WHAT IS BEING ASKED: How do the lines below between the ones holding "let entries := w32 (w64 (length - SDT_HEADER_SIZE) / Z.of_nat" and "intros Hw (Hl & Hc & Ht) Hs H4.", inclusive, read? Give them again exactly, with no other lines.

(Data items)
========================================================================

(** ** Little-endian values *)

(** The value of the [n] bytes at [a]. *)
Fixpoint load_le (n : nat) (a : Z) : M mem Z :=
  match n with
  | O => ret 0
  | S n => b <- load8 a ;; r <- load_le n (a + 1) ;; ret (b + 2 ^ 8 * r)
  end.
Definition load32 : Z -> M mem Z := load_le 4.
Definition load64 : Z -> M mem Z := load_le 8.

(** The [n] bytes of a value. *)
Fixpoint le (n : nat) (v : Z) : list Z :=
  match n with
  | O => []
  | S n => v mod 2 ^ 8 :: le n (v / 2 ^ 8)
  end.

Lemma length_le n v : length (le n v) = n.
Proof. revert v. induction n as [|n IH]; intros v; simpl; [done|]. by rewrite IH. Qed.

Lemma load_le_spec n a v m :
  0 <= v < 2 ^ (8 * Z.of_nat n) -> cells m a (le n v) -> load_le n a m = Ok (v, m).
Proof.
  revert a v. induction n as [|n IH]; intros a v Hv Hc; cbn [load_le le] in *.
  { simpl in Hv. by replace v with 0 by lia. }
  apply cells_cons in Hc as [H0 Hc]. rewrite (bind_ok _ _ _ _ _ (load8_ok _ _ _ H0)).
  assert (0 <= v / 2 ^ 8 < 2 ^ (8 * Z.of_nat n)) as Hd.
  { split; [apply Z.div_pos; lia|]. apply Z.div_lt_upper_bound; [lia|].
    rewrite <-Z.pow_add_r by lia. replace (8 + 8 * Z.of_nat n) with (8 * Z.of_nat (S n)) by lia. lia. }
  rewrite (bind_ok _ _ _ _ _ (IH _ _ Hd Hc)). unfold ret. do 2 f_equal.
  pose proof (Z.div_mod v (2 ^ 8) ltac:(lia)). lia.
Qed.

(** ** Tables *)

Definition acpi_sdt_header_t : layout :=
  [("signature", 4); ("length", 4); ("revision", 1); ("checksum", 1); ("oem_id", 6); ("oem_table_id", 8);
   ("oem_revision", 4); ("creator_id", 4); ("creator_revision", 4)]%string.
Definition acpi_rsdp_t : layout :=
  [("signature", 8); ("checksum", 1); ("oem_id", 6); ("revision", 1); ("rsdt_address", 4); ("length", 4);
   ("xsdt_address", 8); ("extended_checksum", 1); ("reserved", 3)]%string.
Definition acpi_madt_t : layout :=
  [("header", sizeof acpi_sdt_header_t); ("local_apic_address", 4); ("flags", 4)]%string.
Definition acpi_madt_entry_t : layout := [("type", 1); ("length", 1)]%string.
Definition madt_entry_lapic_t : layout :=
  [("header", sizeof acpi_madt_entry_t); ("processor_id", 1); ("apic_id", 1); ("flags", 4)]%string.

Definition SDT_HEADER_SIZE : Z := Eval vm_compute in sizeof acpi_sdt_header_t.
Definition off_length : Z := Eval vm_compute in offset_of acpi_sdt_header_t "length".
Definition off_revision : Z := Eval vm_compute in offset_of acpi_rsdp_t "revision".
Definition off_rsdt_address : Z := Eval vm_compute in offset_of acpi_rsdp_t "rsdt_address".
Definition off_xsdt_address : Z := Eval vm_compute in offset_of acpi_rsdp_t "xsdt_address".
Definition MADT_SIZE : Z := Eval vm_compute in sizeof acpi_madt_t.
Definition off_apic_id : Z := Eval vm_compute in offset_of madt_entry_lapic_t "apic_id".
Definition off_flags : Z := Eval vm_compute in offset_of madt_entry_lapic_t "flags".

(** [for (i = 0; i < entries; i++)] over table addresses of [width] bytes at
    [p], [k] of them left; [sig] is the address of the signature *)
Fixpoint find_loop (width : nat) (k : nat) (p sig : Z) : M mem Z :=
  match k with
  | O => ret NULL
  | S k =>
    phys <- load_le width p ;;
    let table := phys_to_virt phys in
    d <- memcmp table sig 4 ;;
    if d =? 0 then ret table else find_loop width k (p + Z.of_nat width) sig
  end.

Definition acpi_find_table (rsdp sig : Z) : M mem Z :=
  revision <- load8 (rsdp + off_revision) ;;
  xsdt_address <- (if 2 <=? revision then load64 (rsdp + off_xsdt_address) else ret 0) ;;
  if (2 <=? revision) && negb (xsdt_address =? 0) then
    let xsdt := phys_to_virt xsdt_address in
    length <- load32 (xsdt + off_length) ;;
    let entries := w32 (w64 (length - SDT_HEADER_SIZE) / 8) in
    find_loop 8 (Z.to_nat entries) (xsdt + SDT_HEADER_SIZE) sig
  else
    rsdt_address <- load32 (rsdp + off_rsdt_address) ;;
    let rsdt := phys_to_virt rsdt_address in
    length <- load32 (rsdt + off_length) ;;
    let entries := w32 (w64 (length - SDT_HEADER_SIZE) / 4) in
    find_loop 4 (Z.to_nat entries) (rsdt + SDT_HEADER_SIZE) sig.

(** ** Processors *)

Section scan.
Context {St : Type}.

(** The memory and the state processors are started in, with [cpu_count]. *)
Record smp := mkSmp { smp_mem : mem; smp_st : St; cpu_count : Z }.

Definition on_smp_mem {A} (m : M mem A) : M smp A := fun s =>
  match m (smp_mem s) with
  | Ok (a, m') => Ok (a, mkSmp m' (smp_st s) (cpu_count s))
  | Fault => Fault
  | Panic => Panic
  | Hang => Hang
  end.

Context (smp_init_cpu : Z -> Z -> M smp unit).

(** [while (ptr < end)] *)
Fixpoint smp_loop (fuel : nat) (ptr endp bsp_lapic_id : Z) : M smp unit :=
  if negb (ptr <? endp) then ret tt else
  match fuel with
  | O => hang
  | S fuel =>
    type <- on_smp_mem (load8 ptr) ;;
    (if type =? 0 then
       flags <- on_smp_mem (load32 (ptr + off_flags)) ;;
       if negb (Z.land flags 1 =? 0) then
         apic_id <- on_smp_mem (load8 (ptr + off_apic_id)) ;;
         if negb (apic_id =? bsp_lapic_id) then
           id <- gets cpu_count ;;
           modify (fun s => mkSmp (smp_mem s) (smp_st s) (w64 (id + 1))) ;;;
           smp_init_cpu apic_id id
         else ret tt
       else ret tt
     else ret tt) ;;;
    len <- on_smp_mem (load8 (ptr + 1)) ;;
    smp_loop fuel (ptr + len) endp bsp_lapic_id
  end.

(** [smp_init] from the address of the MADT on *)
Definition smp_scan (madt bsp_lapic_id : Z) : M smp unit :=
  length <- on_smp_mem (load32 (madt + off_length)) ;;
  smp_loop (Z.to_nat (length - MADT_SIZE)) (madt + MADT_SIZE) (madt + length) bsp_lapic_id.

(** [smp_init]: [sig] is the address of "APIC" *)
Definition smp_init (rsdp sig bsp_lapic_id : Z) : M smp unit :=
  madt <- on_smp_mem (acpi_find_table rsdp sig) ;; smp_scan madt bsp_lapic_id.
End scan.
Arguments smp St : clear implicits.

(** ** Specification *)

(** The addresses in a table of [width]-byte entries, and the tables they
    point at: each has a four-character signature. *)
Definition table_at (m : mem) (width : nat) (p : Z) (ts : list (Z * list Z)) : Prop :=
  cells m p (flat_map (fun t => le width t.1) ts) /\
  Forall (fun t => 0 <= t.1 < 2 ^ (8 * Z.of_nat width) /\ length t.2 = 4%nat /\ cells m (phys_to_virt t.1) t.2) ts.

(** The first table with a signature. *)
Fixpoint first_table (ts : list (Z * list Z)) (sig : list Z) : Z :=
  match ts with
  | [] => NULL
  | (phys, s) :: ts => if bool_decide (s = sig) then phys_to_virt phys else first_table ts sig
  end.

Lemma table_loop_spec m width p ts sig s :
  table_at m width p ts -> cells m sig s -> length s = 4%nat ->
  find_loop width (length ts) p sig m = Ok (first_table ts s, m).
Proof.
  intros Ht Hs Hl. revert p Ht. induction ts as [|[phys t] ts IH]; intros p [Hc Hf]; [done|].
  apply Forall_cons in Hf as [(Hr & Hlt & Hct) Hf]. cbn [flat_map fst snd] in *.
  apply cells_app in Hc as [Hc1 Hc2]. rewrite length_le in Hc2. cbn [length find_loop first_table].
  rewrite (bind_ok _ _ _ _ _ (load_le_spec _ _ _ _ Hr Hc1)). cbv zeta.
  assert (memcmp (phys_to_virt phys) sig 4 m = Ok (lex t s, m)) as Em.
  { unfold memcmp. replace (Z.to_nat 4) with (length t) by (by rewrite Hlt).
    apply memcmp_loop_spec; [by rewrite Hl|done..]. }
  rewrite (bind_ok _ _ _ _ _ Em). destruct (bool_decide_reflect (t = s)) as [->|Hne].
  - by rewrite (proj2 (lex_eq s s) eq_refl).
  - rewrite (proj2 (Z.eqb_neq _ _)) by (by rewrite lex_eq). by apply IH.
Qed.

(** A description table: its length field and the addresses after the header. *)
Definition sdt (m : mem) (width : nat) (a : Z) (ts : list (Z * list Z)) : Prop :=
  let len := SDT_HEADER_SIZE + Z.of_nat width * Z.of_nat (length ts) in
  len < 2 ^ 32 /\ cells m (a + off_length) (le 4 len) /\ table_at m width (a + SDT_HEADER_SIZE) ts.

Lemma sdt_entries (w k : Z) : 0 < w -> 0 <= k -> SDT_HEADER_SIZE + w * k < 2 ^ 32 ->
  w32 (w64 (SDT_HEADER_SIZE + w * k - SDT_HEADER_SIZE) / w) = k.
Proof.
  intros Hw Hk Hl. unfold SDT_HEADER_SIZE in *. replace (36 + w * k - 36) with (k * w) by lia.
  rewrite w64_small by nia. rewrite Z.div_mul by lia. apply w32_small. nia.
Qed.

Lemma find_in_sdt m width a ts sig s :
  (0 < width)%nat -> sdt m width a ts -> cells m sig s -> length s = 4%nat ->
  (length <- load32 (a + off_length) ;;
   let entries := w32 (w64 (length - SDT_HEADER_SIZE) / Z.of_nat width) in
   find_loop width (Z.to_nat entries) (a + SDT_HEADER_SIZE) sig) m = Ok (first_table ts s, m).
Proof.
  intros Hw (Hl & Hc & Ht) Hs H4.
  assert (0 <= SDT_HEADER_SIZE + Z.of_nat width * Z.of_nat (length ts)) by (unfold SDT_HEADER_SIZE; lia).
  erewrite bind_ok by (apply load_le_spec; [|exact Hc]; simpl; lia). cbv zeta.
  rewrite sdt_entries by lia. rewrite Nat2Z.id. by apply table_loop_spec.
Qed.

(** *** The MADT *)

(** An entry: its type, its length and the rest; a local APIC entry has eight
    bytes. *)
Definition entry_ok (e : list Z) : Prop :=
  (2 <= length e < 256)%nat /\ nth 1 e 0 = Z.of_nat (length e) /\
  (nth 0 e 0 = 0 -> (8 <= length e)%nat) /\ Forall (fun b => 0 <= b < 256) e.

(** The processor an entry says to start: an enabled one other than the one
    that is running. *)
Definition entry_cpu (bsp : Z) (e : list Z) : option Z :=
  if (nth 0 e 0 =? 0) && Z.odd (nth 4 e 0) && negb (nth 3 e 0 =? bsp) then Some (nth 3 e 0) else None.

Lemma cells_nth m a l i : cells m a l -> (i < length l)%nat -> m !! (a + Z.of_nat i) = Some (nth i l 0).
Proof.
  intros Hc Hi. apply Hc. destruct (lookup_lt_is_Some_2 l i Hi) as [x Hx].
  by rewrite Hx, (nth_lookup_Some _ _ _ _ Hx).
Qed.

Definition le_value (l : list Z) : Z := fold_right (fun b r => b + 2 ^ 8 * r) 0 l.

Lemma load_le_bytes m a l : cells m a l -> load_le (length l) a m = Ok (le_value l, m).
Proof.
  revert a. induction l as [|b l IH]; intros a Hc; [done|]. apply cells_cons in Hc as [H0 Hc].
  cbn [length load_le]. rewrite (bind_ok _ _ _ _ _ (load8_ok _ _ _ H0)).
  by rewrite (bind_ok _ _ _ _ _ (IH _ Hc)).
Qed.

(** Only the lowest byte of the flags decides whether they are odd. *)
Lemma le_value_odd b l : negb (Z.land (le_value (b :: l)) 1 =? 0) = Z.odd b.
Proof.
  change 1 with (Z.ones 1). rewrite Z.land_ones by lia. change (2 ^ 1) with 2. rewrite Zmod_odd.
  cbn [le_value fold_right]. change (2 ^ 8) with (2 * 2 ^ 7). rewrite <-Z.mul_assoc, Z.odd_add_mul_2.
  by destruct (Z.odd b).
Qed.

Lemma cells_sub m a l i k :
  cells m a l -> (i + k <= length l)%nat -> cells m (a + Z.of_nat i) (take k (drop i l)).
Proof.
  intros Hc Hi. rewrite <-(take_drop i l) in Hc. apply cells_app in Hc as [_ Hc].
  rewrite length_take, Nat.min_l in Hc by lia. rewrite <-(take_drop k (drop i l)) in Hc.
  by apply cells_app in Hc as [Hc _].
Qed.

Section scan_spec.
Context {St : Type} (start : Z -> Z -> St -> St).

(** A processor start that returns: it changes the state by [start] and
    leaves the tables and the count alone. *)
Definition start_cpu (apic_id id : Z) : M (smp St) unit :=
  modify (fun s => mkSmp (smp_mem s) (start apic_id id (smp_st s)) (cpu_count s)).

(** Starting processors in order, numbered from [id]. *)
Fixpoint start_all (ids : list Z) (id : Z) (st : St) : St :=
  match ids with
  | [] => st
  | a :: ids => start_all ids (id + 1) (start a id st)
  end.

Lemma on_smp_ok {A} (f : M mem A) (s : smp St) a : f (smp_mem s) = Ok (a, smp_mem s) -> on_smp_mem f s = Ok (a, s).
Proof. unfold on_smp_mem. intros ->. by destruct s. Qed.

Lemma smp_loop_spec es fuel ptr endp bsp s :
  Forall entry_ok es -> cells (smp_mem s) ptr (concat es) -> endp = ptr + Z.of_nat (length (concat es)) ->
  (length (concat es) <= fuel)%nat ->
  0 <= cpu_count s -> cpu_count s + Z.of_nat (length es) < 2 ^ 64 ->
  smp_loop start_cpu fuel ptr endp bsp s =
    Ok (tt, mkSmp (smp_mem s) (start_all (omap (entry_cpu bsp) es) (cpu_count s) (smp_st s))
              (cpu_count s + Z.of_nat (length (omap (entry_cpu bsp) es)))).
Proof.
  revert fuel ptr s. induction es as [|e es IH]; intros fuel ptr s He Hc -> Hf H0 Hw.
  { cbn [concat length Z.of_nat omap list_omap start_all]. rewrite !Z.add_0_r.
    destruct fuel; cbn [smp_loop]; (destruct (Z.ltb_spec ptr ptr); [lia|]); by destruct s. }
  apply Forall_cons in He as [(Hl & Hlen & H8 & Hb) He]. cbn [concat] in *. rewrite length_app in *.
  apply cells_app in Hc as [Hce Hc]. destruct fuel as [|fuel]; [lia|]. cbn [smp_loop].
  destruct (Z.ltb_spec ptr (ptr + Z.of_nat (length e + length (concat es)))); [|lia]. cbn [negb].
  pose proof (cells_nth _ _ _ 0 Hce ltac:(lia)) as E0. rewrite Z.add_0_r in E0.
  pose proof (cells_nth _ _ _ 1 Hce ltac:(lia)) as E1. rewrite Hlen in E1.
  rewrite (bind_ok _ _ _ _ _ (on_smp_ok _ _ _ (load8_ok _ _ _ E0))).
  set (s1 := match entry_cpu bsp e with
    | Some a => mkSmp (smp_mem s) (start a (cpu_count s) (smp_st s)) (cpu_count s + 1) | None => s end).
  erewrite bind_ok with (s' := s1) (a := tt); cycle 1.
  { unfold s1, entry_cpu. destruct (Z.eqb_spec (nth 0 e 0) 0) as [Et|Et]; [|done]. specialize (H8 Et).
    pose proof (cells_sub _ _ _ 4 4 Hce ltac:(lia)) as Ef. pose proof (load_le_bytes _ _ _ Ef) as Efl.
    rewrite length_take, length_drop, Nat.min_l in Efl by lia.
    rewrite (bind_ok _ _ _ _ _ (on_smp_ok _ _ _ Efl)).
    do 8 (destruct e as [|? e]; [simpl in H8; lia|]). cbn [take drop nth] in *. rewrite le_value_odd.
    cbn [andb]. destruct (Z.odd _); [|done]. cbn [andb].
    pose proof (cells_nth _ _ _ 3 Hce ltac:(simpl; lia)) as E3. cbn [nth] in E3.
    rewrite (bind_ok _ _ _ _ _ (on_smp_ok _ _ _ (load8_ok _ _ _ E3))).
    destruct (negb _); [|done]. unfold bind, gets, modify, start_cpu.
    cbn [smp_mem smp_st cpu_count]. rewrite w64_small by (simpl in Hw; lia). done. }
  assert (smp_mem s1 = smp_mem s) as Em by (unfold s1; by destruct (entry_cpu bsp e)).
  assert (cpu_count s <= cpu_count s1 <= cpu_count s + 1) as Ec by (unfold s1; destruct (entry_cpu bsp e); simpl; lia).
  rewrite (bind_ok _ _ _ _ _ (on_smp_ok _ _ _ (load8_ok _ _ _ (eq_trans (f_equal (.!! _) Em) E1)))).
  rewrite (IH fuel); [|done|by rewrite Em|lia|lia|lia|simpl in Hw; lia].
  rewrite Em. unfold s1. cbn [omap list_omap]. destruct (entry_cpu bsp e); [|done]. simpl. do 3 f_equal. lia.
Qed.
End scan_spec.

========================================================================

YOUR SOLUTION:
   let entries := w32 (w64 (length - SDT_HEADER_SIZE) / Z.of_nat width) in
   find_loop width (Z.to_nat entries) (a + SDT_HEADER_SIZE) sig) m = Ok (first_table ts s, m).
Proof.
  intros Hw (Hl & Hc & Ht) Hs H4.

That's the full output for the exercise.